Ardern was counting on a hysterical reaction and she got it. It's made her opponents look foolish by making ridiculous claims, ($18 cabbages anyone?) which has galvanised support for the tax in urban centres where most votes are found.
It's no wonder recent polling has shown most people are backing the policy.
Adern would also be secretly smiling because it has cleverly diverted attention away from their plans to introduce biological emissions from farm animals into the Emissions Trading Scheme (ETS).
The great irony of this tax is that it will affect family-owned farms the most, the same group Labour has repeatedly lamented the demise of at the hands of corporates and syndicates over the past several years.
This latter group will absorb the cost and carry on because of their size.
Those farmers who use best practice and have invested in technology such as variable rate irrigation that allows them to use water in the most efficient and environmentally sustainably manner possible are also understandably angry.
But one thing Labour is right about is that far too many long farmers have taken their water use for granted.

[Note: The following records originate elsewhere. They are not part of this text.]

Lemma copyTo_app s1 s2 p hs1 hs2 :
  heads_ok p (length s1) hs1 →
  copyTo (s1 ++ s2) p (hs1 ++ (shift_head (length s1) <$> hs2)) = copyTo s1 p hs1 ++ copyTo s2 0 hs2.
Proof.
  revert p. induction hs1 as [|h hs1 IH]; intros p; cbn [heads_ok app copyTo].
  - intros Hp. destruct hs2 as [|h2 hs2]; cbn [fmap list_fmap copyTo].
    + rewrite drop_0, drop_app_le by done. done.
    + rewrite drop_app_le by done. cbn [shift_head lh_offset].
      rewrite take_app_ge by (rewrite length_drop; lia).
      rewrite length_drop, drop_0, Nat.sub_0_r.
      replace (length s1 + lh_offset h2 - p - (length s1 - p))%nat with (lh_offset h2) by lia.
      rewrite <-!app_assoc. do 3 f_equal.
      rewrite length_app, length_drop.
      replace (p + (length s1 - p + length (take (lh_offset h2) s2)))%nat
        with (length s1 + (0 + length (take (lh_offset h2) s2)))%nat by lia.
      apply copyTo_shift.
  - intros [Hp H]. pose proof (heads_ok_le _ _ _ H).
    rewrite drop_app_le by lia. rewrite take_app_le by (rewrite length_drop; lia).
    rewrite <-!app_assoc. do 2 f_equal. rewrite length_take, length_drop.
    replace (p + (lh_offset h - p) `min` (length s1 - p))%nat with (lh_offset h) by lia.
    by apply IH.
Qed.

(** What a closed buffer stands for: well-placed headers, the output bytes, and
    the size field that agrees with them. *)
Definition represents (buf : encBuffer) (out : bytes) : Prop :=
  heads_ok 0 (length (eb_str buf)) (eb_lheads buf) ∧ makeBytes buf = out ∧
  eb_size buf = length out.

Lemma represents_reset : represents reset [].
Proof. split; cbn; [lia | done]. Qed.

Lemma represents_Write b : represents (eb_Write b reset) b.
Proof. unfold represents, makeBytes, eb_size; cbn. rewrite drop_0. split; [lia | split; [done | lia]]. Qed.

Lemma represents_app b1 b2 o1 o2 :
  represents b1 o1 → represents b2 o2 → represents (eb_app b1 b2) (o1 ++ o2).
Proof.
  intros (H1 & M1 & S1) (H2 & M2 & S2). unfold represents, makeBytes, eb_size in *. cbn.
  rewrite copyTo_app, M1, M2 by done. rewrite !length_app.
  split; [by apply heads_ok_app | split; [done | lia]].
Qed.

They had to be kicking and screaming in Canterbury when it came to installing water meters and they did themselves no favours when last year it was revealed that one in five had serious non-compliance issues around their water allocation.
So clearly attitudes towards water need to change. But is a tax the right way to do that?
If this tax does become a reality, then it, along with farm animals coming into the ETS, will represent the biggest shakeup to farming since the removal of subsidies.